Yeah, yeah, I know. Gold, and silver especially, have one of the most dramatic bullish reversal days on record and I manage to use a Buzz Killington post title. Don't get me wrong, the action in the precious metals today was awesome. I can always get behind a 18% intraday bullish reversal in Silver (on massive volume I might add); however, I would love to have seen a little more spunk from the mining sector. Let's get to the charts and I'll explain.
OK, so why was today meaningful (and bullish) from a technical perspective? First, the magnitude of the reversal is impressive no matter how you slice it. Second, volume was monstrous - something any technician wants to see as a confirmation of the price move. Third, gold managed to close ABOVE key level of resistance, including the psychologically "round" number of $1200 and its 50 dma of $1204. Fourth, and last, its momentum indicators, MACD and RSI, are both in healthy, no-doubt-about-it uptrends with plenty of room to run. All in all, a very nice day for Mr. Gold.

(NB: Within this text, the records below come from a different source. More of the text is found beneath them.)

(** A name is found in the reordered header exactly when it is found in
    the header, and it leads to the same cell of every record. *)
Lemma colIndex_reorder name :
  match colIndex TrimSpace header !! name,
        colIndex TrimSpace (reorder perm header) !! name with
  | Some i, Some j => perm !! j = Some i
  | None, None => True
  | _, _ => False
  end.
Proof.
  destruct (colIndex TrimSpace header !! name) as [i|] eqn:E.
  - apply colIndex_spec in E; [|done].
    assert (Hi : (i < length header)%nat).
    { apply lookup_lt_Some in E. by rewrite length_map in E. }
    destruct (perm_onto i Hi) as [j Hj].
    assert (E' : colIndex TrimSpace (reorder perm header) !! name = Some j).
    { apply colIndex_spec; [apply reorder_names_NoDup|].
      apply reorder_names. by exists i. }
    by rewrite E'.
  - destruct (colIndex TrimSpace (reorder perm header) !! name) as [j|] eqn:E';
      [|done].
    apply colIndex_spec in E'; [|apply reorder_names_NoDup].
    apply reorder_names in E' as (i & _ & Hn).
    apply colIndex_spec in Hn; [|done]. congruence.
Qed.

Lemma cell_reorder name record :
  length record = length header ->
  cell (colIndex TrimSpace (reorder perm header) !! name)
       (reorder perm record)
  = cell (colIndex TrimSpace header !! name) record.
Proof.
  intros Hlen. pose proof (colIndex_reorder name) as H.
  destruct (colIndex TrimSpace header !! name) as [i|],
           (colIndex TrimSpace (reorder perm header) !! name) as [j|];
    try done.
  simpl. apply reorder_lookup; [done|].
  rewrite Hlen. by eapply perm_bound.
Qed.

End Reordered.

Lemma rows_ext (f : list string -> list string) step step' :
  forall rs t i,
    (forall t i r, r ∈ rs -> step' t i (f r) = step t i r) ->
    rows step' t i (map f rs) = rows step t i rs.
Proof.
  induction rs as [|r rs IH]; intros t i H; [done|].
  simpl. rewrite H by left. apply IH.
  intros t' i' r' Hr'. apply H. by right.
Qed.

End PlotFacts.

(** C6, as the code has it. [GeneratePlot] of src/plot.go is a function
    of the records read from the CSV file and finds every column it
    reads by its header name, not by its position. The index it keeps
    for a name is the position of the column with that trimmed name
    (the last one, if the name is there twice). The outcome is the
    error for a file of fewer than two rows, the error for the first of
    seq, recv_time, latency_ms and lost that no column is called, and
    else the page made by the loop over the rows with those positions,
    net_latency_ms and server_proc_ms being read when they are there.
    So two files whose rows have the same cells under these six names
    give the same outcome, whatever other columns they have; and a file
    with distinctly named columns put in another order, header and rows
    alike, gives the same page or the same error. No column sent_time
    is looked for. *)
Theorem plot_reads_columns_by_name :
  forall (TrimSpace : string -> string) (ParseFloat : string -> float * bool)
         (htmlTemplate : string),
    let names := ["seq"; "recv_time"; "latency_ms"; "lost";
                  "net_latency_ms"; "server_proc_ms"]%string in
    (forall (header : list string) (name : string),
        plot.colIndex TrimSpace header !! name
        = plot.position TrimSpace name header)
    /\ (forall (header : list string) (name : string) (j : nat),
           plot.position TrimSpace name header = Some j
           <-> map TrimSpace header !! j = Some name
               /\ forall k, (j < k)%nat ->
                            map TrimSpace header !! k <> Some name)
    /\ (forall records : list (list string),
           let header := hd [] records in
           plot.GeneratePlot TrimSpace ParseFloat htmlTemplate records
           = if (length records <? 2)%nat
             then plot.Failed "CSV file is empty or has no data rows"
             else
               match plot.position TrimSpace "seq" header with
               | None => plot.Failed "CSV missing required column: seq"
               | Some seqIdx =>
               match plot.position TrimSpace "recv_time" header with
               | None => plot.Failed "CSV missing required column: recv_time"
               | Some recvIdx =>
               match plot.position TrimSpace "latency_ms" header with
               | None => plot.Failed "CSV missing required column: latency_ms"
               | Some latIdx =>
               match plot.position TrimSpace "lost" header with
               | None => plot.Failed "CSV missing required column: lost"
               | Some lostIdx =>
                   let netIdx :=
                     plot.position TrimSpace "net_latency_ms" header in
                   let serverIdx :=
                     plot.position TrimSpace "server_proc_ms" header in
                   plot.Generated
                     (plot.render htmlTemplate
                        (bool_decide (is_Some netIdx))
                        (bool_decide (is_Some serverIdx))
                        (plot.rows
                           (plot.row ParseFloat seqIdx recvIdx latIdx lostIdx
                                     netIdx serverIdx)
                           {| plot.dataJSON := "["; plot.totalPackets := 0;
                              plot.lostPackets := 0; plot.totalLatency := 0;
                              plot.maxLatency := 0; plot.totalNet := 0;
                              plot.totalServer := 0;
                              plot.receivedCount := 0 |}
                           0 (tail records)))
               end end end end)
    /\ (forall records records' : list (list string),
           length records = length records' ->
           (forall name, name ∈ names ->
              is_Some (plot.position TrimSpace name (hd [] records))
              <-> is_Some (plot.position TrimSpace name (hd [] records'))) ->
           Forall2 (fun r r' =>
                      forall name, name ∈ names ->
                        plot.named TrimSpace (hd [] records) name r
                        = plot.named TrimSpace (hd [] records') name r')
                   (tail records) (tail records') ->
           plot.GeneratePlot TrimSpace ParseFloat htmlTemplate records
           = plot.GeneratePlot TrimSpace ParseFloat htmlTemplate records')
    /\ (forall (records : list (list string)) (perm : list nat),
           NoDup (map TrimSpace (hd [] records)) ->
           Forall (fun r => length r = length (hd [] records)) records ->
           perm ≡ₚ seq 0 (length (hd [] records)) ->
           plot.GeneratePlot TrimSpace ParseFloat htmlTemplate
             (map (plot.reorder perm) records)
           = plot.GeneratePlot TrimSpace ParseFloat htmlTemplate records).
Proof.
  intros TrimSpace ParseFloat htmlTemplate names.
  split; [intros header name; apply colIndex_position|].
  split; [intros header name j; apply position_spec|].
  split; [intros records; apply GeneratePlot_by_position|].
  split.
  - intros records records' Hlen Hpres Hcells.
    rewrite !GeneratePlot_by_position. cbv zeta. rewrite Hlen.
    destruct (length records' <? 2)%nat; [done|].
    assert (Hin : forall name, name ∈ names ->
              match plot.position TrimSpace name (hd [] records),
                    plot.position TrimSpace name (hd [] records') with
              | Some a, Some a' =>
                  Forall2 (fun r r' => r !! a = r' !! a')
                          (tail records) (tail records')
              | None, None => True
              | _, _ => False
              end).
    { intros name Hname. pose proof (Hpres name Hname) as [H1 H2].
      destruct (plot.position TrimSpace name (hd [] records)) as [a|] eqn:E,
        (plot.position TrimSpace name (hd [] records')) as [a'|] eqn:E'.
      - eapply Forall2_impl; [exact Hcells|]. intros r r' Hr.
        specialize (Hr name Hname). unfold plot.named in Hr.
        by rewrite E, E' in Hr.
      - by destruct H1.
      - by destruct H2.
      - done. }
    assert (Hcell : forall name, name ∈ names ->
              Forall2 (fun r r' =>
                         plot.cell (plot.position TrimSpace name
                                      (hd [] records)) r
                         = plot.cell (plot.position TrimSpace name
                                        (hd [] records')) r')
                      (tail records) (tail records')).
    { intros name Hname. eapply Forall2_impl; [exact Hcells|].
      intros r r' Hr. exact (Hr name Hname). }
    pose proof (Hin "seq"%string ltac:(repeat first [left | right])) as Hseq.
    pose proof (Hin "recv_time"%string ltac:(repeat first [left | right])) as Hrecv.
    pose proof (Hin "latency_ms"%string ltac:(repeat first [left | right])) as Hlat.
    pose proof (Hin "lost"%string ltac:(repeat first [left | right])) as Hlost.
    pose proof (Hcell "net_latency_ms"%string ltac:(repeat first [left | right])) as Hnet.
    pose proof (Hcell "server_proc_ms"%string ltac:(repeat first [left | right])) as Hsrv.
    pose proof (Hpres "net_latency_ms"%string ltac:(repeat first [left | right])) as Pnet.
    pose proof (Hpres "server_proc_ms"%string ltac:(repeat first [left | right])) as Psrv.
    destruct (plot.position TrimSpace "seq" (hd [] records)) as [a|],
      (plot.position TrimSpace "seq" (hd [] records')) as [a'|]; try done.
    destruct (plot.position TrimSpace "recv_time" (hd [] records)) as [b|],
      (plot.position TrimSpace "recv_time" (hd [] records')) as [b'|];
      try done.
    destruct (plot.position TrimSpace "latency_ms" (hd [] records)) as [c|],
      (plot.position TrimSpace "latency_ms" (hd [] records')) as [c'|];
      try done.
    destruct (plot.position TrimSpace "lost" (hd [] records)) as [d|],
      (plot.position TrimSpace "lost" (hd [] records')) as [d'|]; try done.
    rewrite (bool_decide_ext _ _ Pnet), (bool_decide_ext _ _ Psrv).
    do 2 f_equal.
    apply (rows_Forall2
             (fun r r' =>
                (r !! a = r' !! a' /\ r !! b = r' !! b')
                /\ (r !! c = r' !! c' /\ r !! d = r' !! d')
                /\ plot.cell (plot.position TrimSpace "net_latency_ms"
                                (hd [] records)) r
                   = plot.cell (plot.position TrimSpace "net_latency_ms"
                                  (hd [] records')) r'
                /\ plot.cell (plot.position TrimSpace "server_proc_ms"
                                (hd [] records)) r
                   = plot.cell (plot.position TrimSpace "server_proc_ms"
                                  (hd [] records')) r')).
    + clear -Hseq Hrecv Hlat Hlost Hnet Hsrv.
      revert Hseq Hrecv Hlat Hlost Hnet Hsrv.
      generalize (tail records) (tail records'). intros rs rs' H.
      induction H as [|r r' rs rs' Hr _ IH]; intros H2 H3 H4 H5 H6.
      * constructor.
      * apply Forall2_cons in H2 as [? ?]. apply Forall2_cons in H3 as [? ?].
        apply Forall2_cons in H4 as [? ?]. apply Forall2_cons in H5 as [? ?].
        apply Forall2_cons in H6 as [? ?].
        constructor; [done|]. by apply IH.
    + intros t i r r' ([? ?] & [? ?] & ? & ?). by apply row_cells.
  - intros records perm Hnames Hrect Hperm.
    unfold plot.GeneratePlot. rewrite length_map.
    destruct (length records <? 2)%nat; [done|].
    destruct records as [|header rs].
    { simpl in *. apply Permutation_nil_r in Hperm. by subst perm. }
    simpl hd in *. simpl tail. apply Forall_cons in Hrect as [_ Hrect].
    rewrite Forall_forall in Hrect.
    pose proof (colIndex_reorder TrimSpace header perm Hnames Hperm) as Hidx.
    pose proof (cell_reorder TrimSpace header perm Hnames Hperm) as Hcell.
    pose proof (Hidx "seq"%string) as Hseq.
    pose proof (Hidx "recv_time"%string) as Hrecv.
    pose proof (Hidx "latency_ms"%string) as Hlat.
    pose proof (Hidx "lost"%string) as Hlost.
    pose proof (Hidx "net_latency_ms"%string) as Hnet.
    pose proof (Hidx "server_proc_ms"%string) as Hsrv.
    pose proof (Hcell "seq"%string) as Cseq.
    pose proof (Hcell "recv_time"%string) as Crecv.
    pose proof (Hcell "latency_ms"%string) as Clat.
    pose proof (Hcell "lost"%string) as Clost.
    pose proof (Hcell "net_latency_ms"%string) as Cnet.
    pose proof (Hcell "server_proc_ms"%string) as Csrv.
    destruct (plot.colIndex TrimSpace header !! "seq"%string) as [seqIdx|],
      (plot.colIndex TrimSpace (plot.reorder perm header) !! "seq"%string)
        as [seqIdx'|]; try done.
    destruct (plot.colIndex TrimSpace header !! "recv_time"%string)
        as [recvIdx|],
      (plot.colIndex TrimSpace (plot.reorder perm header)
         !! "recv_time"%string) as [recvIdx'|]; try done.
    destruct (plot.colIndex TrimSpace header !! "latency_ms"%string)
        as [latIdx|],
      (plot.colIndex TrimSpace (plot.reorder perm header)
         !! "latency_ms"%string) as [latIdx'|]; try done.
    destruct (plot.colIndex TrimSpace header !! "lost"%string) as [lostIdx|],
      (plot.colIndex TrimSpace (plot.reorder perm header) !! "lost"%string)
        as [lostIdx'|]; try done.
    f_equal.
    assert (Hhas : forall (a b : option nat),
               match a, b with
               | Some i, Some j => perm !! j = Some i
               | None, None => True
               | _, _ => False
               end ->
               bool_decide (is_Some b) = bool_decide (is_Some a)).
    { intros [i|] [j|] H; try done. }
    rewrite (Hhas _ _ Hnet), (Hhas _ _ Hsrv). f_equal.
    apply rows_ext. intros t i r Hr.
    assert (Hlen : length r = length header).
    { by apply Hrect. }
    unfold plot.row.
    specialize (Cseq r Hlen). specialize (Crecv r Hlen).
    specialize (Clat r Hlen). specialize (Clost r Hlen).
    specialize (Cnet r Hlen). specialize (Csrv r Hlen).
    simpl plot.cell in Cseq, Crecv, Clat, Clost.
    by rewrite Cseq, Crecv, Clat, Clost, Cnet, Csrv.
Qed.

"But Mr. Killington, doesn't this prove that silver is more bullish than gold?"
Unfortunately, no. As unprecedented as the move was, silver still has a lot of work to do before this chart starts looking bullish. First, the green shaded area shows where immediate overhead resistance lies. Notice how silver attempted to push into this zone for the past four days only to be turned away. While it briefly pierced the box today, it fell back and closed below it. Second, silver has had a booger of a time penetrating that descending blue trendline, established at its July highs. You can see that it's touched that line more than dozen times over the last 5 months, never able to trade above it for any period of time. I would want to see a definitive close above the line followed by several more trading days above this area to confirm the recent strength. Lastly, silver's 50 dma was a brick wall to today's advance. Unlike gold, silver was unable to trade above this level demonstrating its relative weakness.
The last chart I'd like to show is a weekly of the GDX (large cap miners). You could extend this analysis to the juniors as well (GDXJ) but I'm going to stick with the big guys for brevity.
I'm not ready to pop the champagne just yet. Let's keep in mind that PMs are still in a brutal down trend and that one day does not make a new bull market. That being said, today's action in gold and silver can be construed as nothing but bullish. For now, it's all about the follow through for the metals themselves and the miners that dig them out of the ground.